Ein Ausspruch betreffend die Verfahrenskosten ist nicht veranlasst. Die Pflicht zur Tragung der Gerichtsgebühren ergibt sich bei einem erfolglosen Antrag wie hier unmittelbar aus § 22 Abs. 1 und § 34 GNotKG i.V.m. Nr. 15301 KV-GNotKG (vgl. dazu Begründung zum Regierungsentwurf eines 2. KostRMoG, BT-Drucks. 17/11471 [neu], S. 133, 285; ferner OLG Frankfurt a.M., Beschl. v. 13.11.2015 - 4 WF 198/15; juris Rdn. 16 = BeckRS 2015, 20813 Rdn. 14; Zöller/Lückemann, ZPO, 33. Aufl., EGGVG § 30 Rdn. 1).
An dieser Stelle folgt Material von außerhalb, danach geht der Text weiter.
(** A step outside the loop that leaves the context alone. *)
Lemma inv_outside st t p p' r e :
  inv st → threads st !! t = Some p → in_loop p = false → interrupting p = false →
  in_loop p' = false → interrupting p' = false →
  inv (mkSys (the_ctx st) (<[t := p']> (threads st)) (next_tid st) r e (crash st) (submitted st) (ran st)).
Proof.
  intros Hi Ht Hl Hn Hl' Hn'. eapply inv_move; try done; try apply Hi.
  - by rewrite Hl, Hl'.
  - by destruct p'.
  - intros u q _ Hu. by apply (i_pc _ Hi _ _ Hu).
  - intros Hq. eapply noticed_keep; [by apply (i_noticed _ Hi)|done|lia|]. unfold busy. rewrite Hn. by destruct p.
  - intros Htm. eapply heeded_keep; [by apply (i_heeded _ Hi)|done|lia|by rewrite Hn|by destruct p'].
Qed.

Lemma begin_call_inv st t a p st' :
  inv st → threads st !! t = Some p → client_at p = true → may_name a (the_ctx st) = true →
  begin_call malloc t a p st = Some st' → inv st'.
Proof using malloc_fresh.
  intros Hi Ht Hp Hname. destruct (client_at_ok _ Hp) as [Hni Hnp]. pose proof (i_pc _ Hi _ _ Ht) as Hpc. unfold begin_call.
  destruct (touch malloc t a (the_ctx st)) as [r|] eqn:Et.
  - intros [= <-]. destruct (on_looper t (the_ctx st)) eqn:Ho; [|by apply inv_crashed].
    destruct r as [c'| | | |]; try by apply inv_crashed.
    destruct (touch_ok t a (the_ctx st) c') as [Hok Hf]; try done; [apply (i_ctx _ Hi)|].
    pose proof Hf as [Hl Htm Hq Hfd Hc Ha]. cbn. unfold at_pc, id. eapply inv_move; try done.
    + rewrite Hc. apply (i_counter _ Hi).
    + by eapply client_pc_ok.
    + intros. by eapply others_stable.
    + rewrite Hq. apply (i_hist _ Hi).
    + rewrite Hq. intros Hne. eapply noticed_keep; [by apply (i_noticed _ Hi)|done|lia|by left].
    + rewrite Htm. intros Hne. eapply heeded_keep; [by apply (i_heeded _ Hi)|done|lia| |done]. by rewrite Hni.
  - destruct a; try done.
    + intros [= <-]. eapply inv_move; try done; try apply Hi.
      * by destruct (i_ctx _ Hi).
      * cbn. split_and!; try done. by eapply pc_ok_mono; [| | |done].
      * intros u q _ Hu. eapply pc_ok_mono; [..|by apply (i_pc _ Hi _ _ Hu)]; done.
      * cbn. by rewrite (i_hist _ Hi), <- app_assoc.
      * intros _. by apply noticed_busy.
      * intros _. apply heeded_interrupting.
    + intros [= <-]. unfold at_pc. eapply inv_move; try done; try apply Hi.
      * by destruct (i_ctx _ Hi).
      * cbn. split_and!; try done. by eapply pc_ok_mono; [| | |done].
      * intros u q _ Hu. eapply pc_ok_mono; [..|by apply (i_pc _ Hi _ _ Hu)]; done.
      * intros _. by apply noticed_busy.
      * intros _. apply heeded_interrupting.
    + destruct p; try done. intros [= <-]. eapply inv_outside; try done; by case_match.
    + destruct p; try done. intros [= <-]. eapply inv_outside; try done; by case_match.
Qed.
Lemma go_heard tls st t p s :
  inv tls st → heard st → threads st !! t = Some p → go is_stls t p st = Some s → heard s.
Proof.
  intros Hi Hh Ht Hx. assert (heard (crashed by_adapter st)) as Hca by exact Hh.
  destruct p as [| |d|d|d|d|d r w|d w|d| | | | | | | | |y| | | |y| |]; cbn [go] in Hx; try done.
  - injection Hx as <-. apply notify_heard; [by rewrite Ht|done].
  - destruct (unlocked st); [|done]. injection Hx as <-. unfold stop_enter. destruct (_ || _); [destruct d; keep Hh Ht|].
    by eapply heard_notifier.
  - injection Hx as <-. by eapply heard_notifier.
  - injection Hx as <-. apply notify_heard; [by rewrite Ht|done].
  - destruct (unlocked st); [|done]. injection Hx as <-. keep Hh Ht.
  - destruct r as [r|]; cbn in Hx; [destruct (exited st r); [|done]|]; injection Hx as <-; [keep Hh Ht|done].
  - destruct w as [w|]; cbn in Hx; [destruct (exited st w); [|done]|]; injection Hx as <-; [keep Hh Ht|done].
  - injection Hx as <-. unfold stop_error. apply (report_heard _ _ _ _ (after d) (set_phase Done) Hh Ht); by destruct d.
  - injection Hx as <-. unfold destroy_members. repeat case_match; try done. keep Hh Ht.
  - destruct (unlocked st); [|done]. injection Hx as <-. unfold reset_enter. destruct (_ || _); keep Hh Ht.
  - injection Hx as <-. keep Hh Ht.
  - destruct (unlocked st); [|done]. injection Hx as <-. keep Hh Ht.
  - destruct (read_thread (conn st)); [destruct (exited st n); [|done]|]; injection Hx as <-; keep Hh Ht.
  - injection Hx as <-. unfold tls_restart. destruct (read_thread (conn st)); [done|].
    assert (next_tid st ≠ t) by (intros E; rewrite (v_fresh _ _ Hi t) in Ht; [done|lia]).
    eapply (heard_keep (mkSys (conn st) (<[next_tid st := RRead]> (threads st)) 0 None None [] [] [] [] Running) _ t TRestart Idle);
      [|cbn; by rewrite lookup_insert_ne|reflexivity|done|by left|by left].
    eapply (heard_fresh st); [done|by apply (v_fresh _ _ Hi)|reflexivity|done|done].
  - injection Hx as <-. unfold read_handle. destruct (is_stls y); keep Hh Ht.
  - injection Hx as <-. by apply (report_heard _ _ _ _ _ id Hh Ht).
  - destruct (unlocked st); [|done]. injection Hx as <-. unfold write_top.
    destruct (stopped (conn st)) eqn:Est; [keep Hh Ht|]. destruct (write_queue (conn st)) eqn:Eq.
    + eapply heard_keep; [exact Hh|exact Ht|reflexivity|done|by left|]. right. unfold work. cbn. rewrite Eq, Est. naive_solver.
    + eapply heard_keep; [exact Hh|exact Ht|reflexivity| |by left|by left]. unfold work. rewrite Eq. naive_solver.
  - injection Hx as <-. by apply (report_heard _ _ _ _ _ id Hh Ht).
Qed.

Lemma step_heard tls st t x st' : inv tls st → heard st → step is_stls t x st = Some st' → heard st'.
Proof.
  intros Hi Hh. unfold step. destruct (crash st) eqn:Ecr; [done|]. destruct (threads st !! t) as [p|] eqn:Ht; [|done].
  assert (heard (crashed by_adapter st)) as Hca by exact Hh.
  destruct (match x with Call _ => _ | _ => _ end) as [s|] eqn:Hx; [|done]. intros Hs.
  assert (st' = s ∨ st' = crashed by_adapter st) as [-> | ->]; [|clear Hs|done].
  { destruct p; injection Hs as <-; destruct (freed (conn st)); auto. }
  destruct x as [c| |r|].
  - destruct p; try done. by eapply call_heard.
  - by eapply go_heard.
  - destruct p, r; try done; cbn [reply] in Hx; try (destruct (closed (conn st)); [done|]); injection Hx as <-; keep Hh Ht.
  - destruct p; try done. injection Hx as <-. keep Hh Ht.
Qed.

(** ** The end of Stop *)

(** How many steps a thread can still take once the connection is stopped and closed. *)
Definition rank p : Z :=
  match p with
  | Idle | Exited => 0
  | WriteNotify | Members | RError | WError | WTop => 1
  | StopError _ | RRead | WSleep => 2
  | StopJoinW _ _ | RHandle _ | WWrite _ | TRestart => 3
  | StopJoinR _ _ _ | THandshake => 4
  | StopMove _ | TJoin => 5
  | StopNotify _ | TLock => 6
  | StopClose _ => 7
  | StopEnter _ => 8
  | ResetUnderlying => 9
  | ResetEnter => 10
  end.
Definition total st : Z := msum rank (threads st).

Lemma total_nonneg st : 0 ≤ total st.
Proof. apply msum_nonneg. by intros []. Qed.

Lemma total_move st st' t p p' :
  threads st !! t = Some p → threads st' = <[t := p']> (threads st) → rank p' < rank p → total st' < total st.
Proof. intros Ht Hth Hr. unfold total. rewrite Hth, (msum_insert rank _ t p p' Ht). lia. Qed.
(** ** Numbers in text *)

(** ["%d"] and [std::to_string] of a nonnegative number (at most 40 digits). *)
Fixpoint dec_loop (fuel : nat) (n : Z) (acc : bytes) : bytes :=
  match fuel with
  | O => acc
  | S fuel =>
      let acc' := zbyte (48 + n mod 10) :: acc in
      if n / 10 =? 0 then acc' else dec_loop fuel (n / 10) acc'
  end.
Definition dec (n : Z) : bytes :=
  if n <? 0 then x2d :: dec_loop 40 (- n) [] else dec_loop 40 n [].

(** [sscanf(s, "%d", &port)]: the value stored, when one is. *)
Definition sscanf_d (s0 : bytes) : option Z :=
  match strto 10 (drop_while_space (c_str s0)) with
  | Some (neg, v, _) =>
      let r := if neg : bool then - v else v in
      Some (s32 (Z.max (- 2 ^ 63) (Z.min (2 ^ 63 - 1) r)))
  | None => None
  end.

(** ** parsenetaddress.cpp *)

Record NetAddress := mkNet { host : bytes; port : Z; canonical_address : bytes }.

Definition count (c : byte) (s : bytes) : nat := length (filter (λ b, b = c) s).

Definition sq (s : bytes) : bytes := txt "'" ++ c_str s ++ txt "'".
(** ** Claims *)

(** A device's banner is read back: from [type::ro.product.name=n;ro.product.model=m;
    ro.product.device=d;features=f1,f2,...] (with no separator inside the parts) the
    transport takes exactly these values and features, [delayed_ack_] is set iff both ends
    support it, and the new state is the one the type names.  In particular the banner this
    program sends announces exactly [supported_features]. *)
Theorem parse_banner_correct ty n m d fs t :
  plain (txt ":;=") ty → plain (txt ":;=") n → plain (txt ":;=") m → plain (txt ":;=") d →
  Forall (plain (txt ":;=,")) fs → fs ≠ [[]] →
  parse_banner (device_banner ty [(txt "ro.product.name", n); (txt "ro.product.model", m);
      (txt "ro.product.device", d); (txt "features", FeatureSetToString fs)]) t =
    Ok (banner_state ty,
        set_delayed_ack (CanUseFeature fs kFeatureDelayedAck) (set_features fs
          (set_device d (set_model m (set_product n t))))) ∧
  parse_banner get_connection_string t =
    Ok (kCsHost, set_delayed_ack true (set_features supported_features t)).
Proof.
  intros Hty Hn Hm Hd Hfs Hne. split.
  - assert (plain (txt ":;=") (FeatureSetToString fs)) as Hf.
    { apply plain_Join; [by apply (bool_decide_unpack _)|].
      eapply Forall_impl; [exact Hfs|]. intros f Hf. by eapply plain_sub; [|exact Hf]; sub_seps. }
    assert (∀ s, plain (txt ":;=") s → plain [x3d] s) as Hsub.
    { intros s Hs. by eapply plain_sub; [|exact Hs]; sub_seps. }
    erewrite parse_banner_device_banner; [|done| |done|reflexivity].
    2:{ repeat apply Forall_cons_2; try apply Forall_nil_2; split; try done;
        by apply (bool_decide_unpack _). }
    rewrite !fmap_cons, fmap_nil. cbn [fst snd]. change (txt "=") with [x3d]. cbn [parse_banner_props app].
    do 4 (rewrite parse_banner_prop_kv; [|by apply (bool_decide_unpack _)|by apply Hsub];
      repeat (match goal with |- context [bool_decide (txt ?a = txt ?b)] =>
        first [rewrite (bool_decide_eq_true_2 (txt a = txt b)) by done
              |rewrite (bool_decide_eq_false_2 (txt a = txt b)) by done] end; rok)).
    unfold SetFeatures. rewrite StringToFeatureSet_ToString; [done| |done].
    eapply Forall_impl; [exact Hfs|]. intros f ?. eapply plain_notin; [done|]. by apply (bool_decide_unpack _).
  - vm_compute. by destruct t.
Qed.
Lemma sched_run st st' : own st → sched st → looper st = LIdle → run_task st = Some st' → sched st'.
Proof.
  intros Hi Hs Hl. unfold run_task. destruct (run_queue st) as [|[t|t|t] q] eqn:Hq; intros [= <-].
  - apply (sched_same (set_run_queue q st)); [apply register_task_same|by apply (sched_same st)].
  - apply (sched_same (set_run_queue q st)); [apply unregister_task_same|by apply (sched_same st)].
  - unfold transport_destroy, look. cbn. destruct (transports st !! t) as [r|]; [|by apply (sched_same st)].
    destruct (negb (kicked r)); [|by apply (sched_same st)].
    apply sched_track; [by apply (sched_same st)|done|]. exact (cnt_queue_task st t q Hi Hq).
Qed.

Lemma sched_awake st : sched st → handler st = HAwake → sched (handler_awake st).
Proof.
  intros Hs Hh. assert (¬ (looper st = LStopDrain ∨ looper st = LKickAll)) as Hl.
  { intros E%(q_drain _ Hs). congruence. }
  pose proof (λ t, q_budget _ Hs t) as Hb. rewrite Hh in Hb. cbn in Hb.
  assert (∀ h q rq, q `sublist_of` queue st → quiet h = true → (∀ u, h ≠ HWait u) → h ≠ HNone →
    sched (set_handler h (set_run_queue rq (set_queue q st)))) as Hk.
  { intros h q rq Hq Hh1 Hh2 Hh3. split; cbn; try (by intros a ->); [|..|done].
    - by eapply sorted_sublist, Hs.
    - apply Forall_forall. intros a Ha. pose proof (q_left _ Hs) as Hf. rewrite Forall_forall in Hf. by eapply Hf, sublist_subseteq.
    - intros t. specialize (Hb t). pose proof (budget_sublist t _ _ Hq (q_left _ Hs)).
      assert (held_budget t h = 0) as -> by (destruct h; done). lia.
    - intros u E. by apply Hh2 in E. }
  unfold handler_awake. destruct (running st); cbn [negb]; [|by apply (Hk HExited (queue st) (run_queue st))].
  destruct (scan _ _) as [[gone kept]|] eqn:Hsc; [|by apply (sched_same st)]. apply scan_kept in Hsc as Hsub.
  pose proof (Hk HTop kept (run_queue st ++ (TUnregister <$> gone)) Hsub eq_refl ltac:(done) ltac:(done)) as Ht.
  destruct kept as [|a q]; [done|]. case_match; [done|].
  pose proof (q_sorted _ Ht) as Hso. pose proof (q_left _ Ht) as Hle. cbn in Hso, Hle.
  apply StronglySorted_inv in Hso as [Hso _]. apply Forall_cons in Hle as [Ha Hle]. split; cbn; try done.
  - by intros b [= <-].
  - intros t. pose proof (q_budget _ Ht t) as Hbt. cbn in Hbt. rewrite cnt_app. cbn. case_bool_decide; cbn; lia.
Qed.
Für die Anordnung der Erstattung (eventueller) außergerichtlicher Kosten nach § 30 Satz 1 EGGVG bleibt im Streitfall bereits deshalb kein Raum, weil das erfolglos gebliebene Rechtsschutzbegehren kein Mittel zur zweckentsprechenden Rechtsverfolgung gewesen ist. Die Festsetzung des Geschäftswertes beruht auf § 36 Abs. 3 i.V.m. § 79 Abs. 1 GNotKG (vgl. dazu Begründung aaO).
IV.
Die Rechtsbeschwerde wird vom Senat nicht zugelassen, weil es an den Zulassungsvoraussetzungen gemäß § 29 Abs. 2 Satz 1 EGGVG i.V.m. § 133 GVG fehlt. Weder hat die Rechtssache grundsätzliche – über den vorliegenden Streitfall hinausgehende – Bedeutung noch erfordert die Fortbildung des Rechts oder die Sicherung einer einheitlichen Judikatur eine Entscheidung des Bundesgerichtshofes als Rechtsbeschwerdegericht.